Originally posted by pinksnowie:
I know my current bf thru a mutual friend.

Both of us just broke off with our exes... And we were sorta keeping each other company, lending shoulders to cry and listening ears. After a very short while, we fell in love with each other. And we have been together till now...

we have been together for 4mths. Somehow I cant help thinking about his previous relationship. Cos he loved his ex alot, even proposed to her and she agreed. And they had been together for abt 4yrs! And he even cried when he talked about her (when we were just friends)... Sometime I wonder why I worry so much. Sometime I am worried cos I love him alot and dont want to lose him...
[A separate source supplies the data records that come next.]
(** * Glycerol conversion calculator: the impact-scoring model of slider.py

    A shallow embedding of [smooth_transition], [calculate_parameter_impact]
    and [calculate_total_conversion] together with the [OPTIMAL_RANGES]
    table, and the properties of the model that the specification states.

    Numbers are modelled as mathematical reals ([R]): rounding, overflow,
    infinities and NaN of IEEE-754 doubles are outside this model.  Python
    exceptions are modelled by an explicit error type; dictionaries by
    association lists that keep the insertion order Python iterates in. *)

From Stdlib Require Import Reals Lra Lia List String Permutation.
Import ListNotations.

Local Open Scope string_scope.
Local Open Scope list_scope.
Local Open Scope R_scope.

(** ** Exceptions *)

Inductive exn : Type :=
| KeyError (key : string)
| ZeroDivisionError
| ValueError.

Inductive result (A : Type) : Type :=
| Ok (a : A)
| Raise (e : exn).

Arguments Ok {A} a.
Arguments Raise {A} e.

Definition bind {A B : Type} (c : result A) (k : A -> result B) : result B :=
  match c with
  | Ok a => k a
  | Raise e => Raise e
  end.

Notation "x <- c ;; k" := (bind c (fun x => k))
  (at level 61, c at next level, right associativity).

(** ** Python primitives on numbers *)

(** [a / b] on Python numbers: a zero divisor raises. *)
Definition py_div (a b : R) : result R :=
  if Req_dec_T b 0 then Raise ZeroDivisionError else Ok (a / b).

Definition Rltb (x y : R) : bool := if Rlt_dec x y then true else false.

(** [sum(xs)]: left fold starting from 0. *)
Definition py_sum (xs : list R) : R := fold_left Rplus xs 0.

(** [max(xs)] and [min(xs)]: an empty sequence raises [ValueError]. *)
Definition py_max (xs : list R) : result R :=
  match xs with
  | [] => Raise ValueError
  | x :: rest => Ok (fold_left Rmax rest x)
  end.

Definition py_min (xs : list R) : result R :=
  match xs with
  | [] => Raise ValueError
  | x :: rest => Ok (fold_left Rmin rest x)
  end.

(** [scipy.special.expit]: the logistic sigmoid. *)
Definition expit (z : R) : R := 1 / (1 + exp (- z)).

(** [numpy.clip(a, a_min, a_max)] is [minimum(a_max, maximum(a, a_min))]. *)
Definition np_clip (a a_min a_max : R) : R := Rmin a_max (Rmax a a_min).

(** ** Dictionaries *)

Definition dict (V : Type) : Type := list (string * V).

Definition keys {V : Type} (d : dict V) : list string := map fst d.
(** [_glob1(dirname, pattern, dironly=True)]: the visible names of
    directories in [dirname] that match [pattern]. *)
Definition glob1_dirs (f : fsys bytes) (dirname pattern : string)
  : list string :=
  let place := if String.eqb dirname "" then "." else dirname in
  List.filter
    (fun n =>
       (PyStr.startswith "." pattern || negb (PyStr.startswith "." n))
       && fnmatch pattern n
       && match resolve f (PosixPath.join place n) with
          | Some k => is_dir f k
          | None => false
          end)
    (listdir f place).

(** [_glob0(dirname, basename, dironly=True)] *)
Definition glob0 (f : fsys bytes) (dirname basename : string) : list string :=
  if String.eqb basename ""
  then match resolve f dirname with
       | Some k => if is_dir f k then [basename] else []
       | None => []
       end
  else if path_exists f (PosixPath.join dirname basename) then [basename]
       else [].

(** [_iglob(pathname, dironly=True)] for a [pathname] with wildcard
    characters; the fuel bounds the number of path components. *)
Fixpoint iglob (fuel : nat) (f : fsys bytes) (pathname : string)
  : list string :=
  match fuel with
  | 0 => []
  | S fuel' =>
      let (dirname, basename) := PosixPath.split pathname in
      let in_dir d :=
        if PyStr.contains "*" basename || PyStr.contains "?" basename
        then glob1_dirs f d basename
        else glob0 f d basename in
      if String.eqb dirname "" then in_dir dirname
      else
        let dirs :=
          if negb (String.eqb dirname pathname)
             && (PyStr.contains "*" dirname || PyStr.contains "?" dirname)
          then iglob fuel' f dirname
          else [dirname] in
        flat_map (fun d => map (PosixPath.join d) (in_dir d)) dirs
  end.

Definition glob_magic_dirs (f : fsys bytes) (dirname : string) : list string :=
  iglob (S (String.length dirname)) f dirname.

End Expansion.

End Wildcards.

(** ** More trees and libraries for concrete runs *)

Module Examples.

Definition other_weight : tensor := Tensor F32 [2] [Byte.x02; Byte.x03].
Definition other_model : tensors := {[ "weight" := other_weight ]}.



(** Two source files whose names differ only where each carries an
    extension in the middle. *)
Definition colliding_models : fsys Reference.blob := Fsys [] [
  (["m"], Dir);
  (["m"; "a.safetensors.safetensors"],
   File (Reference.SafetensorsBlob Reference.model));
  (["m"; "a.ckpt.safetensors"], File (Reference.SafetensorsBlob other_model))
].

(** [/m] with a corrupt file followed by a good one. *)
Definition corrupt_first : fsys Reference.blob := Fsys [] [
  (["m"], Dir);
  (["m"; "b.safetensors"], File Reference.CorruptBlob);
  (["m"; "c.safetensors"], File (Reference.SafetensorsBlob Reference.model))
].

End Examples.

(** ** The program over any environment

    The same script with the operating system, the libraries and the
    standard output left open: [print] raises when the standard output
    cannot encode a line, and the file operations are those of the
    environment. *)

Module Hosted.

Record Env := {
  tree : Type;
  (** [os.path.exists] *)
  env_exists : tree -> string -> bool;
  (** [glob] *)
  env_glob : tree -> string -> list string;
  (** [load_file]: its value or the exception it raises *)
  env_load : tree -> string -> exn + tensors;
  (** [torch.save]: the exception it raises, if any, and the tree it
      leaves *)
  env_save : tree -> tensors -> string -> option exn * tree;
  (** whether the encoding of the standard output has every character of
      a line *)
  env_encodes : string -> bool
}.

(** What [print] raises for a line the standard output cannot encode;
    the text stands for the codec's. *)
Definition UnicodeEncodeError : exn :=
  Exception "codec can't encode character".

Section Program.
Context (E : Env).

Record state := State {
  fs : tree E;
  stdout : list string;
  ckpt : option tensors;
  calls : list call
}.

Definition M (A : Type) : Type := state -> result A * state.

#[local] Instance M_ret : MRet M := fun A a s => (Returned a, s).

#[local] Instance M_bind : MBind M := fun A B k m s =>
  match m s with
  | (Returned a, s') => k a s'
  | (Raised e, s') => (Raised e, s')
  end.

Definition try_except {A} (body : M A) (handler : exn -> M A) : M A :=
  fun s =>
    match body s with
    | (Returned a, s') => (Returned a, s')
    | (Raised e, s') => handler e s'
    end.

Fixpoint for_each {A} (l : list A) (body : A -> M unit) : M unit :=
  match l with
  | [] => mret tt
  | x :: l' => body x;; for_each l' body
  end.

Definition log_call (c : call) (s : state) : state :=
  State (fs s) (stdout s) (ckpt s) (calls s ++ [c]).

(** [print(line)]: the line is encoded before anything is written. *)
Definition print (line : string) : M unit := fun s =>
  if env_encodes E line
  then (Returned tt, State (fs s) (stdout s ++ [line]) (ckpt s) (calls s))
  else (Raised UnicodeEncodeError, s).

Definition os_path_exists (path : string) : M bool := fun s =>
  (Returned (env_exists E (fs s) path), log_call (CallExists path) s).

Definition glob (pathname : string) : M (list string) := fun s =>
  (Returned (env_glob E (fs s) pathname), log_call (CallGlob pathname) s).

Definition load_file (path : string) : M tensors := fun s =>
  let s' := log_call (CallLoadFile path) s in
  match env_load E (fs s) path with
  | inl e => (Raised e, s')
  | inr t => (Returned t, s')
  end.

Definition torch_save (obj : tensors) (path : string) : M unit := fun s =>
  let s' := log_call (CallTorchSave path) s in
  match env_save E (fs s) obj path with
  | (None, f') => (Returned tt, State f' (stdout s') (ckpt s') (calls s'))
  | (Some e, f') => (Raised e, State f' (stdout s') (ckpt s') (calls s'))
  end.

Definition assign_ckpt (v : tensors) : M unit := fun s =>
  (Returned tt, State (fs s) (stdout s) (Some v) (calls s)).

Definition del_ckpt : M unit := fun s =>
  (Returned tt, State (fs s) (stdout s) None (calls s)).

Definition gc_collect : M unit := fun s =>
  (Returned tt, log_call CallGcCollect s).

(** The body of the [for] loop of [main]. *)
Definition convert (skip_existing : bool) (filename : string) : M unit :=
  skip ← (if skip_existing then os_path_exists (output_filename filename)
          else mret false);
  if skip : bool then print (skip_line filename)
  else
    try_except
      (print (loading_line filename);;
       v ← load_file filename;
       assign_ckpt v;;
       print (saving_line filename);;
       torch_save v (output_filename filename);;
       del_ckpt;;
       gc_collect;;
       print (success_line filename))
      (fun e => print (error_line filename e)).

Definition main (base_path : string) (skip_existing : bool) : M unit :=
  found ← os_path_exists base_path;
  if negb found then print (missing_line base_path)
  else
    safetensor_files ← glob (base_path ++ "/*.safetensors");
    match safetensor_files with
    | [] => print (none_found_line base_path)
    | _ =>
        print (found_line (length safetensor_files));;
        for_each safetensor_files (convert skip_existing);;
        print complete_line
    end.

Definition start (f : tree E) : state := State f [] None [].

End Program.

Arguments State {E} fs stdout ckpt calls.
Arguments fs {E} s.
Arguments stdout {E} s.
Arguments ckpt {E} s.
Arguments calls {E} s.

(** Lines made of ASCII characters only. *)
Fixpoint is_ascii (line : string) : bool :=
  match line with
  | EmptyString => true
  | String c line' => Nat.ltb (nat_of_ascii c) 128 && is_ascii line'
  end.

(** The file tree and the libraries of the main development, on a
    standard output that encodes every line. *)
Definition standard (L : Libraries) : Env := {|
  tree := fsys bytes;
  env_exists := path_exists;
  env_glob := glob_files;
  env_load := load_result;
  env_save := save_result;
  env_encodes := fun _ => true
|}.

(** The same on a standard output whose encoding has the ASCII characters
    only. *)
Definition ascii_stdout (L : Libraries) : Env := {|
  tree := fsys bytes;
  env_exists := path_exists;
  env_glob := glob_files;
  env_load := load_result;
  env_save := save_result;
  env_encodes := is_ascii
|}.

End Hosted.

(** The state of the main development that a state over
    [Hosted.standard] stands for. *)
Definition lower {L : Libraries} (s : Hosted.state (Hosted.standard L))
  : state :=
  State (Hosted.fs s) (Hosted.stdout s) (Hosted.ckpt s) (Hosted.calls s).

Definition lower_run {L : Libraries} {A}
  (r : result A * Hosted.state (Hosted.standard L)) : result A * state :=
  (r.1, lower r.2).

(** ** A file tree with links

    Directory entries name a directory, a symbolic link or the inode of a
    regular file; two entries with one inode are hard links to one file.
    Every operation the script uses follows symbolic links, as [stat] and
    [open] do. *)

Module Linked.

Inductive entry := Dir | Symlink (target : string) | Inode (i : nat).

Record fsys (bytes : Type) := Fsys {
  cwd : key;
  names : list (key * entry);
  inodes : list (nat * bytes)
}.
Arguments Fsys {bytes} cwd names inodes.
Arguments cwd {bytes} f.
Arguments names {bytes} f.
Arguments inodes {bytes} f.

Fixpoint assoc {K V} `{EqDecision K} (k : K) (l : list (K * V)) : option V :=
  match l with
  | [] => None
  | (k', v) :: l' => if decide (k = k') then Some v else assoc k l'
  end.

(** Replaces the value at [k], or appends a new pair. *)
Fixpoint store {K V} `{EqDecision K} (k : K) (v : V) (l : list (K * V))
  : list (K * V) :=
  match l with
  | [] => [(k, v)]
  | (k', v') :: l' =>
      if decide (k = k') then (k, v) :: l' else (k', v') :: store k v l'
  end.

Section Tree.
Context {bytes : Type}.

Definition lookup_key (f : fsys bytes) (k : key) : option entry :=
  match k with
  | [] => Some Dir
  | _ => assoc k (names f)
  end.

Definition is_dir (f : fsys bytes) (k : key) : bool :=
  match lookup_key f k with
  | Some Dir => true
  | _ => false
  end.

(** Path resolution, one component at a time; a component that names a
    symbolic link is replaced by the components of its target, at most
    [links] times. *)
Fixpoint walk (links : nat) (f : fsys bytes) : key -> list string -> option key :=
  fix go (cur : key) (cs : list string) : option key :=
    match cs with
    | [] => Some cur
    | c :: cs' =>
        if is_dir f cur then
          if String.eqb c "" || String.eqb c "." then go cur cs'
          else if String.eqb c ".." then
            if is_dir f (removelast cur) then go (removelast cur) cs'
            else None
          else
            match lookup_key f (cur ++ [c])%list with
            | Some (Symlink target) =>
                match links, target with
                | S links', String a _ =>
                    walk links' f (if Ascii.eqb a "/" then [] else cur)
                      (PyStr.split "/" target ++ cs')%list
                | _, _ => None
                end
            | _ => go (cur ++ [c])%list cs'
            end
        else None
    end.
(** C8.  Through any sequence of completed calls of [add], [get], [ping],
    [ack] and [migrate], a document whose [deleted] is set stays in the
    collection, under the same [_id], with [deleted] set; [clean] removes
    documents and changes none. *)
Theorem deleted_is_never_cleared :
  (∀ calls db db' ref i d,
     run calls db = Some db' →
     docs (col_of db ref) !! i = Some d → Doc.deleted d ≠ None →
     ∃ d', docs (col_of db' ref) !! i = Some d'
           ∧ Doc._id d' = Doc._id d ∧ Doc.deleted d' ≠ None)
  ∧ (∀ self db ref d,
       d ∈ docs (col_of (clean self db) ref) → d ∈ docs (col_of db ref)).
Proof.
  split.
  - intros calls db db' ref i d Hrun Hi Hdel.
    destruct (run_keeps calls db db' Hrun ref i d Hi) as (d' & Hi' & Hid & Hd).
    exists d'. auto.
  - intros self db ref d. unfold clean.
    destruct (decide (Queue.col self = ref)) as [<-|Hne].
    + rewrite col_of_insert_eq. simpl.
      rewrite !list_elem_of_In, filter_In. tauto.
    + by rewrite col_of_insert_ne.
Qed.

Lemma deleted_is_never_cleared_witness :
  ∃ db', run later_calls acked = Some db'
         ∧ ∃ d', docs (col_of db' (Queue.col strict_queue)) !! O = Some d'
                 ∧ Doc._id d' = 0%N ∧ Doc.deleted d' ≠ None.
Proof.
  assert (∃ db', run later_calls acked = Some db') as [db' Hrun]
    by (vm_compute; eexists; reflexivity).
  exists db'. split; [done|].
  apply (proj1 deleted_is_never_cleared later_calls acked db'
               (Queue.col strict_queue) O
               (Doc.mk 0 (VStr "a") (Some (Date 31000)) (Some "100"%string)
                       (Some 1) (Some (Date 2000)) None) Hrun).
  - reflexivity.
  - discriminate.
Defined.


(** ** Completion of [get] *)

Lemma undeleted_insert_same l i d d' n n' :
  l !! i = Some d → Doc.deleted d' = Doc.deleted d →
  undeleted (mkCollection (<[i := d']> l) n) = undeleted (mkCollection l n').
Proof.
  unfold undeleted. simpl. revert i.
  induction l as [|x l IH]; intros i Hi Hdel; [done|].
  destruct i as [|i]; simpl in *.
  - injection Hi as ->. rewrite Hdel.
    by destruct (bool_decide (Doc.deleted d = None)).
  - destruct (bool_decide (Doc.deleted x = None)); simpl;
      by rewrite (IH i Hi Hdel).
Qed.

Lemma undeleted_insert_deleted l i d d' n n' :
  l !! i = Some d → Doc.deleted d = None → Doc.deleted d' ≠ None →
  S (undeleted (mkCollection (<[i := d']> l) n))
  = undeleted (mkCollection l n').
Proof.
  unfold undeleted. simpl. revert i.
  induction l as [|x l IH]; intros i Hi Hdel Hdel'; [done|].
  destruct i as [|i]; simpl in *.
  - injection Hi as ->.
    rewrite (bool_decide_eq_true_2 _ Hdel), (bool_decide_eq_false_2 _ Hdel').
    done.
  - destruct (bool_decide (Doc.deleted x = None)); simpl;
      by rewrite <- (IH i Hi Hdel Hdel').
Qed.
Another thing is, he has wandering eyes and sometimes his eyes will follow wherever the girls go. According to some of my friends, I should just let him see the girls. I know I cant restrict him to keep his eyes on me, but why should he keeps his eyes on them wherever they go? I told him how I feel. He said he is only just looking, not thinking of them (to me, oogling them is bad, must lest the thinking of them!). And he also says he can only look and cannot touch them, so why should I mind so much? From then onwards, whenever I mention a beautiful person, he will say he dont dare to see lest I am jealous. Erm... So what does this mean?

Conclusion: Both of us are madly in love with each other. I am more vocal in my feelings, and he will say I am too sensitive or paranoid. I dont want to be seem as so, yet I cant control expressing my feelings... And I want to get rid of these insecurities and he is not helping... What should I do?


What's completely secured? Is there such a thing? Even the 'Best Love' you could hold this lifetime could never give you a 100% security.

You two had just left your individual relationship shortly before coming together; let me reassure you that it would be impossible for him to completely sever his connection (heart, mind and soul) with his ex of four years in such short span of time. Your insecurity is not unfounded, but it may not be wise to step into it so quickly.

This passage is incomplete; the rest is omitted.